- _Records contained in a dataset_:
# # # # # # #

Definition with_flags (fl : Z) (c : gateway_config) : gateway_config :=
  mk_config fl (g_state c) (g_type c) (gateway c) (vpn_ip c) (vpn_phy_index c).
Definition gateway_config_set_vpn (c : gateway_config) : gateway_config := with_flags (Z.lor (flags c) FLAG_VPN) c.
Definition gateway_config_clear_vpn (c : gateway_config) : gateway_config :=
  with_flags (Z.land (flags c) (u32_not FLAG_VPN)) c.
Definition gateway_config_state_set (x : gateway_config_state) (c : gateway_config) : gateway_config :=
  mk_config (flags c) x (g_type c) (gateway c) (vpn_ip c) (vpn_phy_index c).
Definition gateway_config_type_set (x : gateway_config_type) (c : gateway_config) : gateway_config :=
  mk_config (flags c) (g_state c) x (gateway c) (vpn_ip c) (vpn_phy_index c).
Definition with_vpn_ip (ip : option (list Z)) (c : gateway_config) : gateway_config :=
  mk_config (flags c) (g_state c) (g_type c) (gateway c) ip (vpn_phy_index c).
Definition with_vpn_phy_index (i : Z) (c : gateway_config) : gateway_config :=
  mk_config (flags c) (g_state c) (g_type c) (gateway c) (vpn_ip c) i.

Definition gateway_config_set_active (c : gateway_config) : gateway_config := gateway_config_state_set STATE_ACTIVE c.
Definition gateway_config_set_inactive (c : gateway_config) : gateway_config :=
  gateway_config_type_set CONFIG_NONE (gateway_config_state_set STATE_INACTIVE c).

Definition is_gateway_config_state (x : gateway_config_state) (c : gateway_config) : bool := bool_decide (g_state c = x).
Definition is_gateway_config_type (x : gateway_config_type) (c : gateway_config) : bool := bool_decide (g_type c = x).

Definition config_of (f : family) (d : gateway_data) : option gateway_config :=
  match f with V4 => ipv4_config d | V6 => ipv6_config d end.
Definition with_config (f : family) (c : option gateway_config) (d : gateway_data) : gateway_data :=
  match f with
  | V4 => mk_data (index d) c (ipv6_config d) (default_checked d)
  | V6 => mk_data (index d) (ipv4_config d) c (default_checked d)
  end.

(** Which families a type stands for; the outer [None] is an invalid one. *)
Definition families (type : ipconfig_type) : option (bool * bool) :=
  match type with
  | TYPE_IPV4 => Some (true, false)
  | TYPE_IPV6 => Some (false, true)
  | TYPE_ALL => Some (true, true)
  | TYPE_UNKNOWN => None
  end.

Definition type_of (f : family) : ipconfig_type := match f with V4 => TYPE_IPV4 | V6 => TYPE_IPV6 end.

(** The object behind a pointer to gateway data, and its configuration; [None] is a null pointer. *)
Definition load (s : Z) : M gateway_data := fun st => match gateway_hash st !! s with None => None | Some d => Some (d, st, []) end.

Definition load_config (s : Z) (f : family) : M (gateway_data * gateway_config) :=
  d ← load s; c ← plift (config_of f d); mret (d, c).

Definition update (s : Z) (g : gateway_data -> gateway_data) : M unit :=
  pmodify (fun st => set_hash (alter g s (gateway_hash st)) st).

Definition update_config (s : Z) (f : family) (g : gateway_config -> gateway_config) : M unit :=
  update s (fun d => with_config f (g <$> config_of f d) d).

Definition ipv4_addr_any_str : list Z := [48; 46; 48; 46; 48; 46; 48].
Definition ipv6_addr_any_str : list Z := [58; 58].

Definition is_addr_any_str (a : list Z) : bool := bytes_eqb ipv4_addr_any_str a || bytes_eqb ipv6_addr_any_str a.

(** ** Routes *)

Definition set_default_gateway_route_common (s : Z) (f : family) (type : gateway_config_type)
    (cb : gateway_data -> gateway_config -> M Z) : M Z :=
  '(d, c) ← load_config s f;
  let added := is_gateway_config_state STATE_ADDED c in
  let active := is_gateway_config_state STATE_ACTIVE c in
  if (added || active) && negb (is_gateway_config_type type c) then mret (- EINVAL)
  else if added then mret (- EINPROGRESS)
  else if active then mret (- EALREADY)
  else
    err ← cb d c;
    if err <? 0 then mret err
    else
      update_config s f (fun c => gateway_config_type_set type (gateway_config_state_set STATE_ADDED c));;
      mret err.

Definition unset_default_gateway_route_common (s : Z) (f : family) (type : gateway_config_type)
    (cb : gateway_data -> gateway_config -> M Z) : M Z :=
  '(d, c) ← load_config s f;
  let inactive := is_gateway_config_state STATE_INACTIVE c in
  if negb inactive && negb (is_gateway_config_type type c) then mret (- EINVAL)
  else if is_gateway_config_state STATE_REMOVED c then mret (- EINPROGRESS)
  else if inactive then mret (- EALREADY)
  else
    err ← cb d c;
    let err := if err =? - ESRCH then 0 else err in
    if err <? 0 then mret err
    else update_config s f (gateway_config_state_set STATE_REMOVED);; mret err.

(** [set_ipv4_high_priority_default_gateway_route_cb] and the function for IPv6. *)
Definition set_high_priority_cb (f : family) (d : gateway_data) (c : gateway_config) : M Z :=
  if is_gateway_config_vpn c then route (Add_interface_route f (index d))
  else if is_addr_any_str (gateway c) then route (Add_interface_route f (index d))
  else route (Add_default_route f (index d) (gateway c)).

Definition unset_high_priority_cb (f : family) (d : gateway_data) (c : gateway_config) : M Z :=
  if is_gateway_config_vpn c then route (Del_interface_route f (index d))
  else if is_addr_any_str (gateway c) then route (Del_interface_route f (index d))
  else route (Del_default_route f (index d) (gateway c)).

Definition compute_low_priority_metric (d : gateway_data) : Z :=
  Z.max (2 ^ 20) (u32 (UINT32_MAX - u32 (index d * 2 ^ 10))).

Definition set_low_priority_cb (d : gateway_data) (c : gateway_config) : M Z :=
  route (Add_default_route_with_metric (index d) (gateway c) (compute_low_priority_metric d)).

Definition unset_low_priority_cb (d : gateway_data) (c : gateway_config) : M Z :=
  route (Del_default_route_with_metric (index d) (gateway c) (compute_low_priority_metric d)).

Definition set_high_priority_default_gateway (f : family) (s : Z) : M Z :=
  set_default_gateway_route_common s f HIGH_PRIORITY_DEFAULT (set_high_priority_cb f).
Definition unset_high_priority_default_gateway (f : family) (s : Z) : M Z :=
  unset_default_gateway_route_common s f HIGH_PRIORITY_DEFAULT (unset_high_priority_cb f).
Definition set_ipv4_low_priority_default_gateway (s : Z) : M Z :=
  set_default_gateway_route_common s V4 LOW_PRIORITY_DEFAULT set_low_priority_cb.
Definition unset_ipv4_low_priority_default_gateway (s : Z) : M Z :=
  unset_default_gateway_route_common s V4 LOW_PRIORITY_DEFAULT unset_low_priority_cb.

(** The operation on a family if it has a configuration and there is an operation. *)
Definition mutate_one (want : bool) (f : family) (op : option (Z -> M Z)) (s : Z) : M Z :=
  d ← load s;
  match op with
  | Some op => if want && bool_decide (is_Some (config_of f d)) then op s else mret 0
  | None => mret 0
  end.

Definition mutate_default_gateway (s : Z) (type : ipconfig_type) (ipv4 ipv6 : option (Z -> M Z)) : M Z :=
  match families type with
  | None => mret (- EINVAL)
  | Some (do_ipv4, do_ipv6) =>
      status4 ← mutate_one do_ipv4 V4 ipv4 s;
      status6 ← mutate_one do_ipv6 V6 ipv6 s;
      mret (if status4 <? 0 then status4 else status6)
  end.

Definition set_default_gateway (s : Z) (type : ipconfig_type) : M Z :=
  status ← mutate_default_gateway s type
    (Some (set_high_priority_default_gateway V4)) (Some (set_high_priority_default_gateway V6));
  if status <? 0 then mret status else pemit (Indicate_default s);; mret status.
Lemma unset_common_runs S s f type cb :
  has S s f -> del_of f type cb ->
  runs (unset_default_gateway_route_common s f type cb) (inv S) (fun _ => inv S).
Proof.
  intros Hh Hcb. unfold unset_default_gateway_route_common.
  apply runs_load_config; [intros st tr H; by apply (inv_has S st tr)|]. intros d c.
  destruct (negb _ && negb _) eqn:Et; [apply runs_ret; tauto|].
  destruct (is_gateway_config_state STATE_REMOVED c) eqn:Er; [apply runs_ret; tauto|].
  destruct (is_gateway_config_state STATE_INACTIVE c) eqn:Ei; [apply runs_ret; tauto|].
  destruct (Hcb d c) as (op & k & -> & Hop & Hk).
  assert (Ht : g_type c = type) by (cbn in Et; apply negb_false_iff, bool_decide_eq_true_1 in Et; done).
  assert (Hset : gateway_config_type_set type c = c) by (destruct c; cbn in *; by subst). rewrite Hset in Hk.
  apply bool_decide_eq_false_1 in Er, Ei.
  eapply runs_bind with (R := fun r st tr => exists st0 tr0, inv S st0 tr0 /\ gateway_hash st0 !! s = Some d /\
    config_of f d = Some c /\ gateway_hash st = gateway_hash st0 /\ tr = tr0 ++ [Route op r]).
  { apply runs_route. intros st tr r l (Hi & Hd & Hc). by exists st, tr. }
  intros r. destruct (Z.ltb_spec (if r =? - ESRCH then 0 else r) 0) as [Hneg|Hpos].
  - apply runs_ret. intros st tr (st0 & tr0 & Hi & Hd & Hc & Eh & ->).
    destruct (Z.eqb_spec r (- ESRCH)); [lia|].
    eapply inv_more; [exact Eh| |exact Hi]. intros k'. by rewrite (requested_refused k' tr0 op false k).
  - eapply runs_bind with (R := fun _ => inv S); [|intros; apply runs_ret; tauto].
    apply runs_modify. intros st tr (st0 & tr0 & Hi & Hd & Hc & Eh & ->).
    pose proof (inv_data _ _ _ Hi s d Hd f c Hc) as Hok.
    destruct (key_family f d c k (ok_low _ _ _ _ Hok) Hk) as [Hkf Hki].
    eapply inv_put; [exact Hi|exact Hd|exact Hc|cbn; by rewrite Eh| |].
    + destruct Hok as [H1 H2 _]. split; cbn; [|done|by intros [?|?]]. split; [done|]. intros E. by apply H1 in E.
    + intros k' Hk'. rewrite (requested_other k' tr0 op false k); [done..|]. intros ->. tauto.
Qed.

(** ** Handlers that keep the invariant *)

Definition keeps {A} (S : shape) (m : M A) : Prop := runs m (inv S) (fun _ => inv S).

Lemma gw_keeps_bind {A B} S (m : M A) (k : A -> M B) : keeps S m -> (forall a, keeps S (k a)) -> keeps S (m ≫= k).
Proof. intros. by eapply runs_bind. Qed.

Lemma gw_keeps_ret {A} S (a : A) : keeps S (mret a).
Proof. by apply runs_ret. Qed.

Lemma gw_keeps_skip S : keeps S pskip.
Proof. by apply runs_ret. Qed.

Lemma gw_keeps_get {A B} S (g : state -> A) (k : A -> M B) : (forall a, keeps S (k a)) -> keeps S (pget g ≫= k).
Proof. intros H. apply runs_get. intros a. eapply runs_conseq; [apply (H a)|by intros ? ? [? ?]|done]. Qed.

Lemma gw_keeps_emit S o : silent o -> keeps S (pemit o).
Proof.
  intros Ho st tr H. exists tt, st, [o]. split; [done|].
  eapply inv_more; [| |exact H]; [done|]. intros k. by rewrite requested_silent.
Qed.
(* ===== verification/IptablesProps.v ===== *)
(** * Properties of netfilter tables

    A table is specified by its chains, with jumps by name.  The functions that edit the sequence of
    entries, with its offsets, verdicts and hooks, implement the obvious changes of the chains. *)

From S2P Require Import Prelude Inet Buffer Iptables.
From stdpp Require Import list.
Import Iptables.
Open Scope Z_scope.

Module IptablesProps.

(** ** Chains *)

(** Where an entry leads: a verdict or an extension as it is, the chain of a name, or the next entry. *)
Inductive link := Fixed | Jump (name : list Z) | Next.

(** The verdict of the entry is that of the link. *)
Record item := mk_item { i_raw : ipt_entry; i_idx : Z; i_link : link }.

(** A chain of the kernel has a hook, a chain of the user has a head with its name. *)
Record chain := mk_chain {
  c_hook : Z;
  c_name : list Z;
  c_head : list item;
  c_rules : list item;
  c_foot : item;
}.

Record atable := mk_atable { a_chains : list chain; a_final : item }.

Definition item_size (x : item) : Z := next_offset (i_raw x).

Fixpoint items_size (l : list item) : Z :=
  match l with
  | [] => 0
  | x :: l => item_size x + items_size l
  end.

Definition chain_items (c : chain) : list item := c_head c ++ c_rules c ++ [c_foot c].

(** The entries with the hooks they start. *)
Definition mark (h : Z) (l : list item) : list (item * Z) :=
  match l with
  | [] => []
  | x :: l => (x, h) :: map (fun x => (x, -1)) l
  end.

Definition flat_chain (c : chain) : list (item * Z) := mark (c_hook c) (chain_items c).
Definition flat (a : atable) : list (item * Z) := concat (map flat_chain (a_chains a)) ++ [(a_final a, -1)].

Fixpoint flat_size (l : list (item * Z)) : Z :=
  match l with
  | [] => 0
  | (x, _) :: l => item_size x + flat_size l
  end.

(** ** Layout *)

Definition is_head (name : list Z) (x : item) : bool :=
  bytes_eqb (t_name (target (i_raw x))) XT_ERROR_TARGET && bytes_eqb (upto_nul (t_data (target (i_raw x)))) name.

(** The offset of the entry behind the head of a chain. *)
Fixpoint start_of (name : list Z) (o : Z) (l : list (item * Z)) : Z :=
  match l with
  | [] => 0
  | (x, _) :: l => if is_head name x then o + item_size x else start_of name (o + item_size x) l
  end.

Definition put_verdict (v : Z) (e : ipt_entry) : ipt_entry :=
  mk_ipt_entry (ip e) (target_offset e) (next_offset e) (elems e) (set_verdict v (target e)).

Definition resolve (g : list (item * Z)) (o : Z) (x : item) : ipt_entry :=
  match i_link x with
  | Fixed => i_raw x
  | Jump name => put_verdict (start_of name 0 g) (i_raw x)
  | Next => put_verdict (o + item_size x) (i_raw x)
  end.

Fixpoint encode_from (g : list (item * Z)) (o : Z) (l : list (item * Z)) : list connman_iptables_entry :=
  match l with
  | [] => []
  | (x, b) :: l => mk_entry o b (i_idx x) (resolve g o x) :: encode_from g (o + item_size x) l
  end.

Definition encode (g : list (item * Z)) : list connman_iptables_entry := encode_from g 0 g.

(** ** Well-formed tables *)

Definition standard (e : ipt_entry) : Prop := t_name (target e) = XT_STANDARD_TARGET.

Record item_ok (g : list (item * Z)) (x : item) : Prop := {
  item_pos : 0 < item_size x;
  item_fixed : i_link x = Fixed -> standard (i_raw x) -> no_jump (t_verdict (target (i_raw x))) = true;
  item_linked : i_link x <> Fixed -> standard (i_raw x);
  item_jump name : i_link x = Jump name -> existsb (fun y => is_head name y.1) g = true;
}.

Definition flat_ok (g : list (item * Z)) : Prop :=
  Forall (fun y => item_ok g y.1) g /\ flat_size g < 2 ^ 31.

Lemma flat_size_app l1 l2 : flat_size (l1 ++ l2) = flat_size l1 + flat_size l2.
Proof. induction l1 as [|[x b] l1 IH]; cbn; [done|lia]. Qed.

Lemma encode_from_app g o l1 l2 : encode_from g o (l1 ++ l2) = encode_from g o l1 ++ encode_from g (o + flat_size l1) l2.
Proof.
  revert o. induction l1 as [|[x b] l1 IH]; intros o; cbn [encode_from app flat_size]; [f_equal; lia|].
  rewrite IH. do 3 f_equal. lia.
Qed.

# # # # # # #

Repeat exactly the lines from the first line of the records above through the line containing "Definition is_gateway_config_state (x", both included, and nothing else.

- _ANSWER BOX_:
Definition with_flags (fl : Z) (c : gateway_config) : gateway_config :=
  mk_config fl (g_state c) (g_type c) (gateway c) (vpn_ip c) (vpn_phy_index c).
Definition gateway_config_set_vpn (c : gateway_config) : gateway_config := with_flags (Z.lor (flags c) FLAG_VPN) c.
Definition gateway_config_clear_vpn (c : gateway_config) : gateway_config :=
  with_flags (Z.land (flags c) (u32_not FLAG_VPN)) c.
Definition gateway_config_state_set (x : gateway_config_state) (c : gateway_config) : gateway_config :=
  mk_config (flags c) x (g_type c) (gateway c) (vpn_ip c) (vpn_phy_index c).
Definition gateway_config_type_set (x : gateway_config_type) (c : gateway_config) : gateway_config :=
  mk_config (flags c) (g_state c) x (gateway c) (vpn_ip c) (vpn_phy_index c).
Definition with_vpn_ip (ip : option (list Z)) (c : gateway_config) : gateway_config :=
  mk_config (flags c) (g_state c) (g_type c) (gateway c) ip (vpn_phy_index c).
Definition with_vpn_phy_index (i : Z) (c : gateway_config) : gateway_config :=
  mk_config (flags c) (g_state c) (g_type c) (gateway c) (vpn_ip c) i.

Definition gateway_config_set_active (c : gateway_config) : gateway_config := gateway_config_state_set STATE_ACTIVE c.
Definition gateway_config_set_inactive (c : gateway_config) : gateway_config :=
  gateway_config_type_set CONFIG_NONE (gateway_config_state_set STATE_INACTIVE c).

Definition is_gateway_config_state (x : gateway_config_state) (c : gateway_config) : bool := bool_decide (g_state c = x).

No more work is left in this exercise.